This page describes the steps to perform the NYUAD Core Bioinformatics hands-on workshop on Metagenomics data analysis and visulizing the results.
During this workshop, participants will learn about the concepts and steps involved in analyzing the metagenomic data obtained from short read high throughput sequencing.
Participants are expected to have some basic knowledge of metagenome/microbiome as well as some biological knowledge on the subject matter.
Although the material and the methods are designed to cater for the NYU Abu Dhabi High Performance Computing environment, it is possible to run this workshop on any other system provided that the neccessary software is installed, and the data is uploaded to that environment.
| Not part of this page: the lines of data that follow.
(** The answer past the lead byte, when it asks for [need] more. *)
Lemma utf8_long e pre c l need m c' idx cp0 : bytes_ok l -> 0x80 <= c -> lead_of c = Some (need, m, c') ->
  idx = len pre -> idx + 1 + len l < 2 ^ 32 ->
  calc e 0
    (if 1 + len l <=? Z.of_nat need then mret (BUFFER_E, Some idx, Some cp0)
     else
       '(err, c) ← continuation need (pre ++ c :: l) (idx + 1) c';
       if negb (err =? 0) then mret (err, Some idx, Some cp0)
       else if (c <? m) || (0x10FFFF <? c) || ((0xD800 <=? c) && (c <=? 0xDFFF)) then
         mret (ASN_INPUT_E, Some idx, Some cp0)
       else mret (0, Some (w32 (idx + Z.of_nat need + 1)), Some c))
    (utf8_answer idx cp0 (c :: l)).
Proof.
  intros Hb Hs Ec Ei Hl. unfold utf8_answer. pose proof (len_nonneg pre) as Hp. pose proof (lead_of_bounds _ _ _ _ Ec) as [Hn3 Hc'].
  assert (Hinv : forall cp rest, scalar cp -> c :: l = utf8_encode cp ++ rest ->
    exists bs, l = bs ++ rest /\ need = length bs /\ conts c' bs = Some cp /\ m <= cp /\ len (utf8_encode cp) = 1 + len bs).
  { intros cp rest Hsc He. destruct (encode_inv _ _ _ _ Hs Hsc He) as (? & ? & bs & ? & ? & ? & ? & ?).
    simplify_eq. eauto 6. }
  destruct (Z.leb_spec (1 + len l) (Z.of_nat need)) as [Hn'|Hn'].
  { apply calc_ret. split; [|auto]. intros cp rest Hsc He. destruct (Hinv cp rest Hsc He) as (bs & -> & -> & _).
    rewrite len_app in *. unfold len in *. lia. }
  assert (Hne : need = length (take need l)) by (rewrite length_take; unfold len in *; lia).
  rewrite Ei at 1. rewrite (len_snoc _ c). rewrite Hne at 1.
  eapply calc_bind.
  { eapply (continuation_ok e _ _ (take need l) (drop need l)).
    - by rewrite take_drop, <-app_assoc.
    - by apply Forall_take.
    - split; [lia|]. apply Z.lt_le_trans with (2 ^ 14); [lia|]. apply Z.pow_le_mono_r; unfold len; lia.
    - unfold len. lia. }
  intros [err v] Hv. destruct (conts c' (take need l)) as [u|] eqn:Ek.
  2: { simpl in Hv. subst err. apply calc_ret. split; [|auto]. intros cp rest Hsc He.
       destruct (Hinv cp rest Hsc He) as (bs & -> & -> & Hk & _).
       rewrite take_app_length in Ek. congruence. }
  injection Hv as -> ->. change (0 =? 0) with true. cbn [negb]. cbv iota.
  assert (Hu : forall cp rest, scalar cp -> c :: l = utf8_encode cp ++ rest ->
                 u = cp /\ m <= cp /\ len (utf8_encode cp) = 1 + Z.of_nat need).
  { intros cp rest Hsc He. destruct (Hinv cp rest Hsc He) as (bs & -> & -> & Hk & ? & ?).
    rewrite take_app_length in Ek. split; [congruence|]. done. }
  destruct ((u <? m) || _ || _) eqn:Eu.
  - apply calc_ret. split; [|auto]. intros cp rest Hsc He. exfalso.
    destruct (Hu cp rest Hsc He) as (-> & ? & _). destruct Hsc as [? ?].
    rewrite !orb_true_iff, andb_true_iff, !Z.ltb_lt, !Z.leb_le in Eu. lia.
  - apply calc_ret. rewrite !orb_false_iff, andb_false_iff, !Z.ltb_ge, !Z.leb_gt in Eu. split.
    + intros cp rest Hsc He. destruct (Hu cp rest Hsc He) as (-> & ? & ->).
      rewrite w32_id by lia. do 3 f_equal. lia.
    + left. exists u, (drop need l). assert (Hm : 0 < m) by (unfold lead_of in Ec; by repeat (case_match; simplify_eq)).
      split; [unfold scalar; lia|].
      rewrite (conts_encode c need m c' (take need l) u) by (done || lia). simpl. by rewrite take_drop.
Qed.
It will also be neccessary to change the input and output directories/files to accomodate such an environment.
We will start off with fastq sequencing files (Illumina paired end short reads), and throughout the course of the workshop, we will learn how to process and analyze the data so that we end up with abundance tables that can be further used for making graphs and visulizing results. Moving forward, we will use the publically available redsea data downloaded from Androsiuk et al. 2022 and can be found here. (https://www.ncbi.nlm.nih.gov/bioproject/PRJNA289734/).
To summarize, we will:
Start off with QC/QT of the reads
Reference based analysis Taxonomic annotation with Kraken2 and MetaPhlAn Functional annotation with HUMAnN Assembly based analysis Binning, bin refinement, bin taxonomly and functional profiling
- Open the "Terminal" app and type ssh [email protected]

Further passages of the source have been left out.